Through the events of salvation history, we see God at work, writing salvation's story through the crooked lines of human history.

• Abraham, our father in faith. Genesis 21 tells us that Abraham was 100 years old, and Sarah 90 (Gn 18), when their only son Isaac was born. Both were old and frail, well past their productive ages. Yet, as pointed out in Heb 6:11, "there came forth from one man, himself as good as dead, descendants as numerous as the stars in the sky and as countless as the sands on the seashore."

• Jacob, father of the tribes of Israel. Jacob did not start well in life. He stole his brother's birthright (Gn 27) and then ran off with his father-in-law's family and goods (Gn 30 and 31). But, in the end, Jacob mended his relations with both Laban and Esau, even risking his life by facing his brother alone (Gn 33).

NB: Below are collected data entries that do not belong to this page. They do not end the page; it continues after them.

(** The loop over the dates from [idx] on, once the four arrays are known
    to have one length: it stops with the parse error of the first date
    that does not parse, or appends one record per date, in order. *)
Lemma forecastLoop_spec (d : openMeteoDaily.t) :
  length (openMeteoDaily.Time d) = length (openMeteoDaily.WindSpeedMax d) ->
  length (openMeteoDaily.Time d) = length (openMeteoDaily.WindGustMax d) ->
  length (openMeteoDaily.Time d) = length (openMeteoDaily.WindDirMean d) ->
  forall (rest : list string) (idx : nat) (out : list ForecastDay.t),
    skipn idx (openMeteoDaily.Time d) = rest ->
    (exists s e, In s rest /\ Time.ParseDate s = Go.Err e
       /\ forecastLoop d idx rest out
          = Go.Err (Go.fmt_Errorf_w "parse date %q: %w" [s] e))
    \/ (exists out', forecastLoop d idx rest out = Go.Ok (out ++ out')%list
          /\ length out' = length rest
          /\ forall k s, nth_error rest k = Some s ->
               exists day, nth_error out' k = Some day
                           /\ dayAt d (idx + k) s day).
Proof.
  intros Hs Hg Hd.
  induction rest as [| s rest IH]; intros idx out Hskip.
  - right. exists []. simpl. rewrite app_nil_r. repeat split.
    intros [| k] s' H; discriminate H.
  - pose proof (skipn_cons_lt _ _ _ _ Hskip) as Hlt.
    destruct (skipn_cons_nth _ _ _ _ Hskip) as [Hnth Hskip'].
    destruct (nth_error_lt (openMeteoDaily.WindSpeedMax d) idx) as [sp Hsp]; [lia |].
    destruct (nth_error_lt (openMeteoDaily.WindGustMax d) idx) as [gu Hgu]; [lia |].
    destruct (nth_error_lt (openMeteoDaily.WindDirMean d) idx) as [di Hdi]; [lia |].
    cbn [forecastLoop]. unfold Go.index, Go.bind.
    rewrite Hnth.
    destruct (ParseDate_cases s) as [[date Hp] | Hp]; rewrite Hp.
    + rewrite Hsp, Hgu, Hdi.
      destruct (IH (S idx) (out ++ [ForecastDay.mk date sp gu di]) Hskip')
        as [(s' & e & Hin & Hpe & Hloop) | (out' & Hloop & Hlen & Hall)].
      * left. exists s', e. repeat split; [now right | exact Hpe | exact Hloop].
      * right. exists (ForecastDay.mk date sp gu di :: out').
        rewrite Hloop, <- app_assoc. simpl. repeat split; [now rewrite Hlen |].
        intros [| k] s'' Hk; simpl in Hk.
        -- inversion Hk; subst s''. exists (ForecastDay.mk date sp gu di).
           split; [reflexivity |]. rewrite Nat.add_0_r.
           exists date, sp, gu, di. now repeat split.
        -- destruct (Hall k s'' Hk) as (day & Hday & Hat).
           exists day. split; [exact Hday |].
           now replace (idx + S k)%nat with (S idx + k)%nat by lia.
    + left. exists s, (Go.time_ParseError "2006-01-02" s).
      repeat split; [now left | exact Hp].
Qed.

(** The three length comparisons that open [toForecastDays]. *)
Lemma toForecastDays_checked (d : openMeteoDaily.t) :
  length (openMeteoDaily.Time d) <> 0%nat ->
  length (openMeteoDaily.Time d) = length (openMeteoDaily.WindSpeedMax d) ->
  length (openMeteoDaily.Time d) = length (openMeteoDaily.WindGustMax d) ->
  length (openMeteoDaily.Time d) = length (openMeteoDaily.WindDirMean d) ->
  toForecastDays d = forecastLoop d 0 (openMeteoDaily.Time d) [].
Proof.
  intros Hn Hs Hg Hd. unfold toForecastDays.
  destruct (Nat.eqb_spec (length (openMeteoDaily.Time d)) 0); [contradiction |].
  rewrite <- Hs, <- Hg, <- Hd, Nat.eqb_refl. reflexivity.
Qed.

(** C4: [toForecastDays] returns the empty-data error for no dates; the
    shape error when one of the three metric arrays has another length than
    the dates; the date-parse error, with the date, when a date does not
    parse; and otherwise one record per date, in the order of the dates, with
    the metrics at the same index. It never panics. Three dates with metric
    arrays of length 2 give the shape error. *)
Theorem C4_toForecastDays (d : openMeteoDaily.t) :
  let times := openMeteoDaily.Time d in
  let sameLength :=
    length times = length (openMeteoDaily.WindSpeedMax d)
    /\ length times = length (openMeteoDaily.WindGustMax d)
    /\ length times = length (openMeteoDaily.WindDirMean d) in
  (times = [] ->
   toForecastDays d = Go.Err (Go.errors_New "no daily data returned"))
  /\ (times <> [] -> ~ sameLength ->
      toForecastDays d = Go.Err (Go.errors_New "open-meteo arrays differ in length"))
  /\ (times <> [] -> sameLength ->
      Exists (fun s => forall date, Time.ParseDate s <> Go.Ok date) times ->
      exists s e, In s times /\ Time.ParseDate s = Go.Err e
        /\ toForecastDays d = Go.Err (Go.fmt_Errorf_w "parse date %q: %w" [s] e))
  /\ (times <> [] -> sameLength ->
      Forall (fun s => exists date, Time.ParseDate s = Go.Ok date) times ->
      exists out, toForecastDays d = Go.Ok out)
  /\ (forall out, toForecastDays d = Go.Ok out ->
      length out = length times
      /\ forall i s, nth_error times i = Some s ->
           exists day, nth_error out i = Some day /\ dayAt d i s day)
  /\ (forall msg, toForecastDays d <> Go.Panic msg)
  /\ toForecastDays
       (openMeteoDaily.mk ["2026-03-14"; "2026-03-15"; "2026-03-16"]
          [12; 9]%Q [20; 15]%Q [90; 225]%Q)
     = Go.Err (Go.errors_New "open-meteo arrays differ in length")
  /\ toForecastDays (openMeteoDaily.mk [] [] [] [])
     = Go.Err (Go.errors_New "no daily data returned").
Proof.
  intros times sameLength.
  assert (Hloop : times <> [] -> sameLength ->
                  toForecastDays d = forecastLoop d 0 times []
                  /\ ((exists s e, In s times /\ Time.ParseDate s = Go.Err e
                         /\ forecastLoop d 0 times []
                            = Go.Err (Go.fmt_Errorf_w "parse date %q: %w" [s] e))
                      \/ (exists out', forecastLoop d 0 times [] = Go.Ok out'
                            /\ length out' = length times
                            /\ forall k s, nth_error times k = Some s ->
                                 exists day, nth_error out' k = Some day
                                             /\ dayAt d k s day))).
  { intros Hne (Hs & Hg & Hd).
    split.
    - apply toForecastDays_checked; auto.
      subst times. destruct (openMeteoDaily.Time d); [congruence | discriminate].
    - exact (forecastLoop_spec d Hs Hg Hd times 0%nat [] eq_refl). }
  assert (Hdec : times = [] \/ (times <> [] /\ ~ sameLength)
                 \/ (times <> [] /\ sameLength)).
  { destruct times as [| s0 ts] eqn:E; [now left | right].
    assert (Hne : s0 :: ts <> []) by discriminate.
    unfold sameLength.
    destruct (Nat.eq_dec (length (s0 :: ts)) (length (openMeteoDaily.WindSpeedMax d)));
      [| left; split; [exact Hne | tauto]].
    destruct (Nat.eq_dec (length (s0 :: ts)) (length (openMeteoDaily.WindGustMax d)));
      [| left; split; [exact Hne | tauto]].
    destruct (Nat.eq_dec (length (s0 :: ts)) (length (openMeteoDaily.WindDirMean d)));
      [| left; split; [exact Hne | tauto]].
    right. tauto. }
  assert (Hempty : times = [] ->
                   toForecastDays d = Go.Err (Go.errors_New "no daily data returned")).
  { intros H. unfold toForecastDays. fold times. now rewrite H. }
  assert (Hshape : times <> [] -> ~ sameLength ->
                   toForecastDays d
                   = Go.Err (Go.errors_New "open-meteo arrays differ in length")).
  { intros Hne Hns. unfold toForecastDays. fold times.
    destruct (Nat.eqb_spec (length times) 0) as [H0 | H0].
    - destruct times; [congruence | discriminate H0].
    - destruct (Nat.eqb_spec (length times) (length (openMeteoDaily.WindSpeedMax d)));
        simpl; [| reflexivity].
      destruct (Nat.eqb_spec (length times) (length (openMeteoDaily.WindGustMax d)));
        simpl; [| reflexivity].
      destruct (Nat.eqb_spec (length times) (length (openMeteoDaily.WindDirMean d)));
        simpl; [| reflexivity].
      exfalso. apply Hns. unfold sameLength. tauto. }
  split; [exact Hempty |].
  split; [exact Hshape |].
  split; [| split; [| split; [| split; [| split; reflexivity]]]].
  - intros Hne Hsame Hex.
    destruct (Hloop Hne Hsame) as [Heq [(s & e & Hin & Hp & Hl) | (out' & Hl & _ & Hall)]].
    + exists s, e. rewrite Heq. auto.
    + exfalso. apply Exists_exists in Hex. destruct Hex as (s & Hin & Hbad).
      apply In_nth_error in Hin. destruct Hin as [k Hk].
      destruct (Hall k s Hk) as (day & _ & date & sp & gu & di & Hp & _).
      exact (Hbad date Hp).
  - intros Hne Hsame Hall.
    destruct (Hloop Hne Hsame) as [Heq [(s & e & Hin & Hp & Hl) | (out' & Hl & _)]].
    + exfalso. rewrite Forall_forall in Hall.
      destruct (Hall s Hin) as [date Hd]. congruence.
    + exists out'. now rewrite Heq.
  - intros out Hout.
    destruct Hdec as [H | [[Hne Hns] | [Hne Hsame]]].
    + rewrite (Hempty H) in Hout. discriminate Hout.
    + rewrite (Hshape Hne Hns) in Hout. discriminate Hout.
    + destruct (Hloop Hne Hsame) as [Heq [(s & e & Hin & Hp & Hl) | (out' & Hl & Hlen & Hall)]];
        rewrite Heq, Hl in Hout; [discriminate Hout |].
      inversion Hout; subst out'. split; [exact Hlen | exact Hall].
  - intros msg Hout.
    destruct Hdec as [H | [[Hne Hns] | [Hne Hsame]]].
    + rewrite (Hempty H) in Hout. discriminate Hout.
    + rewrite (Hshape Hne Hns) in Hout. discriminate Hout.
    + destruct (Hloop Hne Hsame) as [Heq [(s & e & Hin & Hp & Hl) | (out' & Hl & _)]];
        rewrite Heq, Hl in Hout; discriminate Hout.
Qed.

Lemma C4_toForecastDays_witness :
  (exists out,
     toForecastDays (openMeteoDaily.mk ["2026-03-14"; "2026-03-15"]
                       [12; 9]%Q [20; 15]%Q [90; 225]%Q) = Go.Ok out)
  /\ (exists s e,
        In s ["2026-03-14"; "15/03/2026"]
        /\ Time.ParseDate s = Go.Err e
        /\ toForecastDays (openMeteoDaily.mk ["2026-03-14"; "15/03/2026"]
                             [12; 9]%Q [20; 15]%Q [90; 225]%Q)
           = Go.Err (Go.fmt_Errorf_w "parse date %q: %w" [s] e))
  /\ toForecastDays (openMeteoDaily.mk ["2026-03-14"] [] [20]%Q [90]%Q)
     = Go.Err (Go.errors_New "open-meteo arrays differ in length").
Proof.
  split; [| split].
  - refine (proj1 (proj2 (proj2 (proj2
      (C4_toForecastDays (openMeteoDaily.mk ["2026-03-14"; "2026-03-15"]
                            [12; 9]%Q [20; 15]%Q [90; 225]%Q))))) _ _ _).
    + discriminate.
    + simpl. auto.
    + repeat constructor; eexists; reflexivity.
  - refine (proj1 (proj2 (proj2
      (C4_toForecastDays (openMeteoDaily.mk ["2026-03-14"; "15/03/2026"]
                            [12; 9]%Q [20; 15]%Q [90; 225]%Q)))) _ _ _).
    + discriminate.
    + simpl. auto.
    + apply Exists_cons_tl. apply Exists_cons_hd. intros date H. discriminate H.
  - refine (proj1 (proj2
      (C4_toForecastDays (openMeteoDaily.mk ["2026-03-14"] [] [20]%Q [90]%Q))) _ _).
    + discriminate.
    + simpl. intros (H & _). discriminate H.
Defined.

End NormalizeWind.

(** ** The rain normalizer *)

Section NormalizeRain.

Import Weather.
Local Open Scope list_scope.

Lemma ParseDateHourMinute_not_panic (s : string) (msg : string) :
  Time.ParseDateHourMinute s <> Go.Panic msg.
Proof.
  unfold Time.ParseDateHourMinute.
  destruct (Time.parseYMD s) as [[[[y m] dd] rest] |]; [| discriminate].
  destruct (Time.parseHM rest) as [[[h mi] [| c r]] |]; try discriminate.
  destruct (Time.dayInRange y m dd); discriminate.
Qed.

(** C3, at payloads whose metric arrays are shorter than their time arrays:
    [toRainForecasts] returns no validation error. With one daily date and
    empty daily metrics it panics on [r.Daily.PrecipProb[0]]; with complete
    daily arrays and empty hourly metrics it panics on the first sample in
    a window, and returns a forecast without error when no sample is in a
    window. *)
Theorem C3_toRainForecasts_short_arrays :
  toRainForecasts
    (rainResponse.mk (rainDaily.mk ["2026-03-14"] [] [])
                     (rainHourly.mk [] [] []))
  = Go.Panic "index out of range"
  /\ toRainForecasts
       (rainResponse.mk (rainDaily.mk ["2026-03-14"] [(12 # 10)%Q] [])
                        (rainHourly.mk [] [] []))
     = Go.Panic "index out of range"
  /\ toRainForecasts
       (rainResponse.mk (rainDaily.mk ["2026-03-14"] [(12 # 10)%Q] [40])
                        (rainHourly.mk ["2026-03-14T07:00"] [] []))
     = Go.Panic "index out of range"
  /\ toRainForecasts
       (rainResponse.mk (rainDaily.mk ["2026-03-14"] [(12 # 10)%Q] [40])
                        (rainHourly.mk ["2026-03-14T12:00"] [] []))
     = Go.Ok [RainForecast.mk (Time.mk 2026 3 14 0 0 0 0) 40 (12 # 10)%Q [] [] []].
Proof. repeat split; reflexivity. Qed.









End NormalizeRain.

(** ** One orchestration cycle *)

Section Cycle.

Import AgentBase.
Context {L : TextLib}.

Ltac run_cycle :=
  cbv beta iota zeta delta
    [IO.run IO.bind IO.emit IO.ret sendTelegramMessage sentTexts app fst snd
     TelegramMessage.Text].

Lemma telegramConfigured_iff (c : Config.t) :
  telegramConfigured c = true
  <-> Config.TelegramToken c <> "" /\ Config.TelegramChatID c <> "".
Proof.
  unfold telegramConfigured.
  rewrite andb_true_iff, !negb_true_iff, !String.eqb_neq. tauto.
Qed.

• David, the greatest king of Israel, "a man after God's own heart" (1Sm 13:14). Yet David showed his human flaws, committing adultery with Bathsheba and then having her husband, Uriah, killed (2Sm 11). Yet, when David repented, God fulfilled the promise to establish David's throne forever.

These people were Jesus' ancestors. And don't forget the women in his family tree: Tamar, who tricked Judah into fathering her twin sons; Rahab, the harlot, who saved Joshua's spies in the conquest of Jericho (Jos 2:1-18). Even Sarah laughed when God promised her a son (Gn 18:12).

Then there were Jesus' followers. They found many crooked lines in their lives too:

• Peter, big and good-hearted, sometimes at a loss for words, at others times, saying just the wrong thing. (Remember, "Get behind me Satan?") He even denied Jesus on that fateful night. But Peter ran to the tomb to learn the unimaginable truth and then -- three times -- declared his love for Christ.

• Paul (still called Saul), on fire for his faith, "persecuted the Church of God violently and tried to destroy it" (Gal 1:11). He had to be struck blind before he saw salvation's straight lines. But then to him, "the very least of all the holy ones, this grace was given, to preach to the Gentiles the inscrutable riches of Christ" (Eph 3:8).

And lest we think God's chosen ones, the crooked lines with which he writes straightly, have it easy even as they follow God's will, recall Paul's words to the Corinthians: "a thorn in the flesh was given to me... Three times I begged the Lord about this that it might leave me, but he said to me, 'My grace is sufficient for you, for power is made perfect in weakness'" (2Cor 12:7-9).

Divine power is made perfect in weakness. Crooked lines are made straight. A chief tax collector, the most despised of "governmental thieves," vows to give back anything he has wrongfully taken and more. And what happens? "Today, salvation has come to this house ... for the Son of Man has come to seek and to save what was lost."

Are we small like Zaccheus? Proud like Paul? Weak like David? Frail like Abraham? Old like Sarah? Doubting like Thomas?

Each of us has crooked lines. Zaccheus teaches us that crooked lines can be made straight. All we must do is be willing to offer ourselves to God's hand.

As Pope John Paul said in a homily on Zaccheus: "Thanks to the closeness of Jesus, of his words and of his teaching, this man's heart begins to be transformed... This opening of the heart in the encounter with Christ is a pledge of salvation... And just as he once did with Zaccheus, so at this moment Christ stands before the men and women of our age. He seems to say to each person individually: "I must stay at your house today" (June 9, 1999).

Zaccheus, a little man, despised by others, faced the enormity of all salvation offered to him. Overjoyed, he climbed down from his crooked tree limb and came straight home to salvation.